- [WORK ITEM] Write each line again exactly as it is, from the opening line of the records below through the one containing "Get_own now id", and add nothing.

- [Source data]
(** What a node promises of its own queries, whatever the services behind it
    do. *)
Class queryRegistryLaws (V S : Type) `{queryRegistry V S} `{QueryView V S} : Prop := {
  Register_own now q s fs :
    own (run (Register now q) s fs).2 = <[QueryID q := created now q]> (own s);
  Get_own now id q s fs :
    own s !! id = Some q → run (Get now id) s fs = (Some q, s);
  UpdateResult_own now id r t s fs :
    own (run (UpdateResult now id r t) s fs).2 = alter (completed r t) id (own s);
  UpdateError_own now id e t s fs :
    own (run (UpdateError now id e t) s fs).2 = alter (failed e t) id (own s);
  SetRunning_own now id s fs :
    own (run (SetRunning now id) s fs).2 = alter (started now) id (own s);
  SetRunning_contexts now id s fs :
    contexts (run (SetRunning now id) s fs).2 = contexts s;
  Cancel_own now id q s fs :
    own s !! id = Some q → active (q_Status q) = true →
    (run (Cancel now id) s fs).1 = true ∧
    own (run (Cancel now id) s fs).2 = <[id := with_status QueryStatusCancelled q]> (own s) ∧
    contexts (run (Cancel now id) s fs).2 = option_list (CancelFunc q) ++ contexts s;
  Cancel_other now id s fs :
    (∀ q, own s !! id = Some q → active (q_Status q) = false) →
    own (run (Cancel now id) s fs).2 = own s ∧
    contexts (run (Cancel now id) s fs).2 = contexts s;
  Cleanup_own now maxAge s fs :
    own (run (Cleanup now maxAge) s fs).2 = filter (λ kq, stale now maxAge kq.2 = false) (own s);
  observers_own o s fs :
    own (run (RegisterObserver o) s fs).2 = own s ∧ own (run (UnregisterObserver o) s fs).2 = own s;
}.

(** ** [QueryRegistry]: the registry of a single node

    [cancelled] are the contexts whose [CancelFunc] was called, [notified]
    the notifications started; the latest are first. *)
Record QueryRegistry (V : Type) : Type := mkRegistry {
  queries : gmap string (RunningQuery V);
  observers : gset nat;
  cancelled : list nat;
  notified : list (nat * RunningQuery V);
}.
Arguments mkRegistry {V}.
Arguments queries {V}.
Arguments observers {V}.
Arguments cancelled {V}.
Arguments notified {V}.

Definition NewQueryRegistry {V} : QueryRegistry V := mkRegistry ∅ ∅ [] [].

Section local.
Context {V : Type}.
Implicit Types (r : QueryRegistry V) (q : RunningQuery V).

Definition put q (id : string) r : QueryRegistry V :=
  mkRegistry (<[id := q]> (queries r)) (observers r) (cancelled r) (notified r).
Definition notifyObservers q r : QueryRegistry V :=
  mkRegistry (queries r) (observers r) (cancelled r) (((λ o, (o, q)) <$> elements (observers r)) ++ notified r).
Definition cancel_context q r : QueryRegistry V :=
  mkRegistry (queries r) (observers r) (option_list (CancelFunc q) ++ cancelled r) (notified r).
Definition set_observers (f : gset nat → gset nat) r : QueryRegistry V :=
  mkRegistry (queries r) (f (observers r)) (cancelled r) (notified r).
Definition keep (p : RunningQuery V → bool) r : QueryRegistry V :=
  mkRegistry (filter (λ kq, p kq.2 = true) (queries r)) (observers r) (cancelled r) (notified r).

(** [if q, ok := r.queries[queryID]; ok { ... }] with the changes [f] to [q] *)
Definition local_update (id : string) (f : RunningQuery V → RunningQuery V) r : QueryRegistry V :=
  match queries r !! id with
  | Some q => notifyObservers (f q) (put (f q) id r)
  | None => r
  end.
Lemma one_node_answers_as_local_witness :
  (reg_run demo_history (NewDistributedQueryRegistry "a" (∅ : gmap_store) [])).1 = (reg_run demo_history NewQueryRegistry).1.
Proof.
  apply (one_node_answers_as_local demo_history "a" (∅ : gmap_store) []); [done|done|].
  repeat (apply Forall_cons; split; [by vm_compute|]). by apply Forall_nil.
Defined.

(** ** What the registries get wrong *)

(** A query that completed is stored under "...query:result:" followed by its
    identifier, which is also the key of the state of a query named
    "result:...": asked for "result:q_1", another node reads the result as a
    state and reports a query.  JSON fills the fields it does not find with
    zeroes. *)
Definition lenient (read : string → option redisQueryState) (s : string) : option redisQueryState :=
  match read s with
  | Some st => Some st
  | None => Some (mkState "" 0 "" "" 0 "" "" 0 false "" 0 0)
  end.
#[local] Instance lenient_codec : QueryCodec Z := {
  json_text s := s;
  via_json z := z;
  marshal_state := @marshal_state Z bit_codec;
  unmarshal_state := lenient (@unmarshal_state Z bit_codec);
  marshal_cancel := @marshal_cancel Z bit_codec;
  unmarshal_cancel := @unmarshal_cancel Z bit_codec;
  marshal_result := @marshal_result Z bit_codec;
  unmarshal_result := @unmarshal_result Z bit_codec;
}.

Example result_key_found_as_query :
  q_Status <$> (run (@dist_Get Z gmap_store _ lenient_codec (3 * Second) "result:q_1") (view demo_done (member_at 1 demo_done)) []).1
  = Some "".
Proof. by vm_compute. Qed.

(** [SetRunning], [UpdateError] and [UpdateResult] do not look at the status:
    a query cancelled before its goroutine starts runs again, and the end of
    a cancelled query turns it into a failed or a completed one. *)
Theorem cancel_is_overwritten {V S : Type} `{queryRegistryLaws V S} (now : Z) (id e : string) (t : Z) (s : S) (q : RunningQuery V)
    (Hq : own s !! id = Some q) (Hc : q_Status q = QueryStatusCancelled) :
  q_Status <$> own (run (SetRunning (V := V) now id) s []).2 !! id = Some QueryStatusRunning ∧
  q_Status <$> own (run (UpdateError (V := V) now id e t) s []).2 !! id = Some QueryStatusFailed ∧
  q_Status <$> own (run (UpdateResult (V := V) now id None t) s []).2 !! id = Some QueryStatusCompleted.
Proof. rewrite SetRunning_own, UpdateError_own, UpdateResult_own, !lookup_alter_eq, Hq. done. Qed.
(* ===== verification/SqlText.v ===== *)
(** * The text of a query

    [src/scheduler/internal/datasource/driver/base.go]: the row limit added to
    a statement; [errors.go]: the classes of errors and the retries; and the
    check of [handler/query.go] that a statement only reads.  A regular
    expression of the source is a function that matches it at the start of a
    text and returns the rest; [find_re] looks for its leftmost match.  Every
    repetition in the expressions is greedy and is followed by something it
    cannot match itself, so the functions do not backtrack. *)
From S2P Require Import Prelude Text.
From Stdlib Require Import Ascii.

(** ** Regular expressions *)
(** [\s*] *)
Fixpoint skip_spaces (s : string) : string :=
  match s with
  | String c s' => if re_space c then skip_spaces s' else s
  | EmptyString => ""
  end.
(** [\s+] *)
Definition re_spaces (s : string) : option string :=
  match s with
  | String c s' => if re_space c then Some (skip_spaces s') else None
  | EmptyString => None
  end.
(** A word, with or without [(?i)]. *)
Fixpoint re_word (ci : bool) (w s : string) : option string :=
  match w, s with
  | EmptyString, _ => Some s
  | String a w, String c s => if Ascii.eqb a (if ci then upper c else c) then re_word ci w s else None
  | String _ _, EmptyString => None
  end.
(** [\d+] *)
Definition re_digits (s : string) : option (string * string) :=
  match span_digits s with ("", _) => None | p => Some p end.

(** [\s+LIMIT\s+] *)
Definition re_limit (ci : bool) (s : string) : option string :=
  s ← re_spaces s; s ← re_word ci "LIMIT" s; re_spaces s.
(** [(?i)\s+LIMIT\s+(\d+)]: the digits *)
Definition re_limit_value (s : string) : option string :=
  fst <$> (re_limit true s ≫= re_digits).
(** [(?i)\s+LIMIT\s+old\s*,?\s*\d*\s*(?:OFFSET\s+\d+)?] *)
Definition re_limit_offset (old s : string) : option string :=
  s ← re_limit true s;
  s ← re_word false old s;
  let s := skip_spaces s in
  let s := match s with String "," s => s | _ => s end in
  let s := skip_spaces (snd (span_digits (skip_spaces s))) in
  let offset := (r ← re_word true "OFFSET" s; r ← re_spaces r; snd <$> re_digits r) in
  Some (default s offset).
(** [(?i)\s+LIMIT\s+old\b] *)
Definition word_char (c : ascii) : bool := is_digit c || between 65 90 c || between 97 122 c || Ascii.eqb c "_".
Definition re_limit_exact (old s : string) : option string :=
  s ← re_limit true s;
  s ← re_word false old s;
  match s with String c _ => if word_char c then None else Some s | EmptyString => Some s end.

(** The first position where [re] matches. *)
Fixpoint find_re {A} (re : string → option A) (s : string) : option A :=
  match re s with
  | Some a => Some a
  | None => match s with String _ s' => find_re re s' | EmptyString => None end
  end.
Definition MatchString {A} (re : string → option A) (s : string) : bool :=
  match find_re re s with Some _ => true | None => false end.

(** [re.ReplaceAllString(s, by)], for an expression with no empty match: each
    match consumes text, so the length of [s] is fuel enough. *)
Fixpoint replace_all (fuel : nat) (re : string → option string) (by_ s : string) : string :=
  match fuel with
  | O => s
  | S fuel =>
      match re s with
      | Some rest => by_ +:+ replace_all fuel re by_ rest
      | None => match s with String c s' => String c (replace_all fuel re by_ s') | EmptyString => "" end
      end
  end.
Definition ReplaceAllString (re : string → option string) (by_ s : string) : string :=
  replace_all (Datatypes.S (String.length s)) re by_ s.

(** ** [base.go] *)
Definition normalizeSQL (sql : string) : string := TrimSpace (TrimSuffix ";" (TrimSpace sql)).

Definition ExtractLastStatement (sql : string) : string :=
  let segments := map TrimSpace (Split ";" sql) in
  default "" (last (filter (λ s, s ≠ "") segments)).

Definition NormalizeSQLForType (sql dsType : string) : string :=
  if bool_decide (dsType ∈ ["hive"; "kyuubi"; "spark"]) then ExtractLastStatement sql else normalizeSQL sql.

(** [^(SELECT|WITH)\s] *)
Definition selectWithPrefixRe (s : string) : bool :=
  match re_word false "SELECT" s, re_word false "WITH" s with
  | Some (String c _), _ | None, Some (String c _) => re_space c
  | _, _ => false
  end.
Definition hasLimitRe : string → bool := MatchString (re_limit false).

Definition extractUserLimit (sql : string) : Z :=
  match find_re re_limit_value sql with
  | Some digits => default 0 (Atoi digits)
  | None => 0
  end.

Definition limit_clause (limit : Z) : string := " LIMIT " +:+ fmt_d limit.

Definition replaceLimitValue (sql : string) (oldLimit newLimit : Z) : string :=
  let old := fmt_d oldLimit in
  if MatchString (re_limit_offset old) sql
  then ReplaceAllString (re_limit_offset old) (limit_clause newLimit) sql
  else ReplaceAllString (re_limit_exact old) (limit_clause newLimit) sql.

Definition ApplyLimitToSQL (sql : string) (limit : Z) (dsType : string) : string :=
  if limit <=? 0 then sql
  else if bool_decide (dsType = "redis") then sql
  else
    let normalized := NormalizeSQLForType sql dsType in
    let upperSQL := ToUpper normalized in
    if negb (selectWithPrefixRe upperSQL) then sql
    else if hasLimitRe upperSQL
    then
      let userLimit := extractUserLimit upperSQL in
      if 0 <? userLimit
      then if limit <? userLimit then replaceLimitValue normalized userLimit limit else sql
      else normalized +:+ limit_clause limit
    else normalized +:+ limit_clause limit.

(** ** [handler/query.go]: statements that read *)
Fixpoint join_from (prevSpace : bool) (s : string) : string :=
  match s with
  | EmptyString => ""
  | String c s' =>
      if existsb (Ascii.eqb c) [" "; "009"; "010"; "013"]%char
      then if prevSpace then join_from true s' else String " " (join_from true s')
      else String c (join_from false s')
  end.
Definition joinSpaces (s : string) : string := join_from false s.

(** [driver.IsRedisReadOnlyCommand], of [driver/redis.go] *)
Definition redisReadOnlyCommands : list string :=
  ["GET"; "MGET"; "STRLEN"; "GETRANGE"; "KEYS"; "SCAN"; "RANDOMKEY"; "TYPE"; "TTL"; "PTTL"; "EXPIRETIME"; "PEXPIRETIME";
   "EXISTS"; "OBJECT"; "MEMORY"; "LRANGE"; "LINDEX"; "LLEN"; "LPOS"; "SMEMBERS"; "SISMEMBER"; "SMISMEMBER"; "SCARD";
   "SRANDMEMBER"; "SSCAN"; "HGET"; "HMGET"; "HGETALL"; "HKEYS"; "HVALS"; "HLEN"; "HEXISTS"; "HSCAN"; "HSTRLEN";
   "ZRANGE"; "ZREVRANGE"; "ZRANGEBYSCORE"; "ZREVRANGEBYSCORE"; "ZRANGEBYLEX"; "ZREVRANGEBYLEX"; "ZSCORE"; "ZMSCORE";
   "ZRANK"; "ZREVRANK"; "ZCARD"; "ZCOUNT"; "ZLEXCOUNT"; "ZSCAN"; "ZRANDMEMBER"; "PFCOUNT"; "BITCOUNT"; "BITPOS"; "GETBIT";
   "GEOHASH"; "GEOPOS"; "GEODIST"; "GEORADIUS"; "GEORADIUSBYMEMBER"; "CLUSTER"; "INFO"; "CONFIG"; "CLIENT"; "TIME";
   "DBSIZE"; "LASTSAVE"; "ROLE"; "COMMAND"; "PING"; "ECHO"; "SELECT"; "QUIT"].
Definition IsRedisReadOnlyCommand (cmdName : string) : bool := existsb (String.eqb cmdName) redisReadOnlyCommands.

- [TASK OUTPUT]
(** What a node promises of its own queries, whatever the services behind it
    do. *)
Class queryRegistryLaws (V S : Type) `{queryRegistry V S} `{QueryView V S} : Prop := {
  Register_own now q s fs :
    own (run (Register now q) s fs).2 = <[QueryID q := created now q]> (own s);
  Get_own now id q s fs :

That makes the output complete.